Questo studio ha alcune limitazioni. In primo luogo, era di natura retrospettiva e osservazionale ed è stato condotto in un unico centro. Quindi, anche se i criteri di esclusione sono stati applicati rigorosamente, c’è una possibilità di bias di selezione. In secondo luogo, le situazioni basate su immagini CT non sono state prese in considerazione durante le reali situazioni di RCP. In terzo luogo, poiché la popolazione dello studio comprendeva pazienti pediatrici, le fasi respiratorie non erano costanti durante la TAC a causa della difficoltà di controllare la respirazione. La profondità del collo può essere costante tra le diverse fasi respiratorie. Lo sterno può essere relativamente fisso superiormente all’ingresso toracico compresa la tacca sternale, muovendosi prevalentemente nella parte inferiore dello sterno durante la respirazione4,22. Tuttavia, nei bambini, la tacca sternale può anche essere influenzata dalla respirazione perché la compliance toracica varia notevolmente con l’età. In quarto luogo, sebbene la dimensione complessiva del campione fosse grande, il numero di partecipanti in ogni gruppo di età potrebbe essere stato troppo piccolo. Quindi, i risultati non possono essere generalizzati. Quinto, la popolazione del nostro studio comprendeva solo bambini coreani. La tabella di crescita nazionale coreana per il diametro della parete toracica non è ancora stata riportata.

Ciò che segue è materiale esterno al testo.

Record machine : Type := mk_machine {
  all_threads : list static_local;
  owner : gmap Z nat;
  active_threads : Z;
  term_done : bool;
  total_in_agg : Z;
  round_state : Z
}.

Definition set_here (s : serial_local) (x : static_local) : static_local :=
  mk_static s (buffer x) (tstate x) (lock x) (thread_round_state x) (at_ x).
Definition set_buffer (b : list work) (x : static_local) : static_local :=
  mk_static (here x) b (tstate x) (lock x) (thread_round_state x) (at_ x).
Definition set_tstate (ts : thread_state) (x : static_local) : static_local :=
  mk_static (here x) (buffer x) ts (lock x) (thread_round_state x) (at_ x).
Definition set_lock (l : option nat) (x : static_local) : static_local :=
  mk_static (here x) (buffer x) (tstate x) l (thread_round_state x) (at_ x).
Definition set_trs (r : Z) (x : static_local) : static_local :=
  mk_static (here x) (buffer x) (tstate x) (lock x) r (at_ x).
Definition goto (p : phase) (x : static_local) : static_local :=
  mk_static (here x) (buffer x) (tstate x) (lock x) (thread_round_state x) p.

Non ci sono nemmeno dati disponibili per confrontare le misure toraciche in relazione ad altri gruppi demografici. Tuttavia, le dimensioni toraciche possono differire, considerando che l’altezza e il peso variano tra i diversi gruppi nazionali ed etnici23. Questo potrebbe anche essere il motivo per cui i risultati di questo studio non possono essere generalizzati. Infine, in questo studio abbiamo esaminato la possibilità teorica di utilizzare punti di riferimento per guidare la profondità di compressione, ma i risultati non possono sostenere l’utilità dei punti di riferimento in un contesto clinico. Per confermare la loro utilità, potrebbero essere necessari studi di simulazione su manichino e ulteriori studi empirici che coinvolgano altri gruppi di popolazione.
In conclusione, la tacca sternale e il collo sono punti di riferimento inappropriati per guidare la profondità di compressione nella RCP pediatrica. Tuttavia, le profondità di CC oltre lo spazio tra i due punti di riferimento possono essere troppo basse o troppo profonde. Pertanto, sono necessari ulteriori studi per determinare la loro efficacia.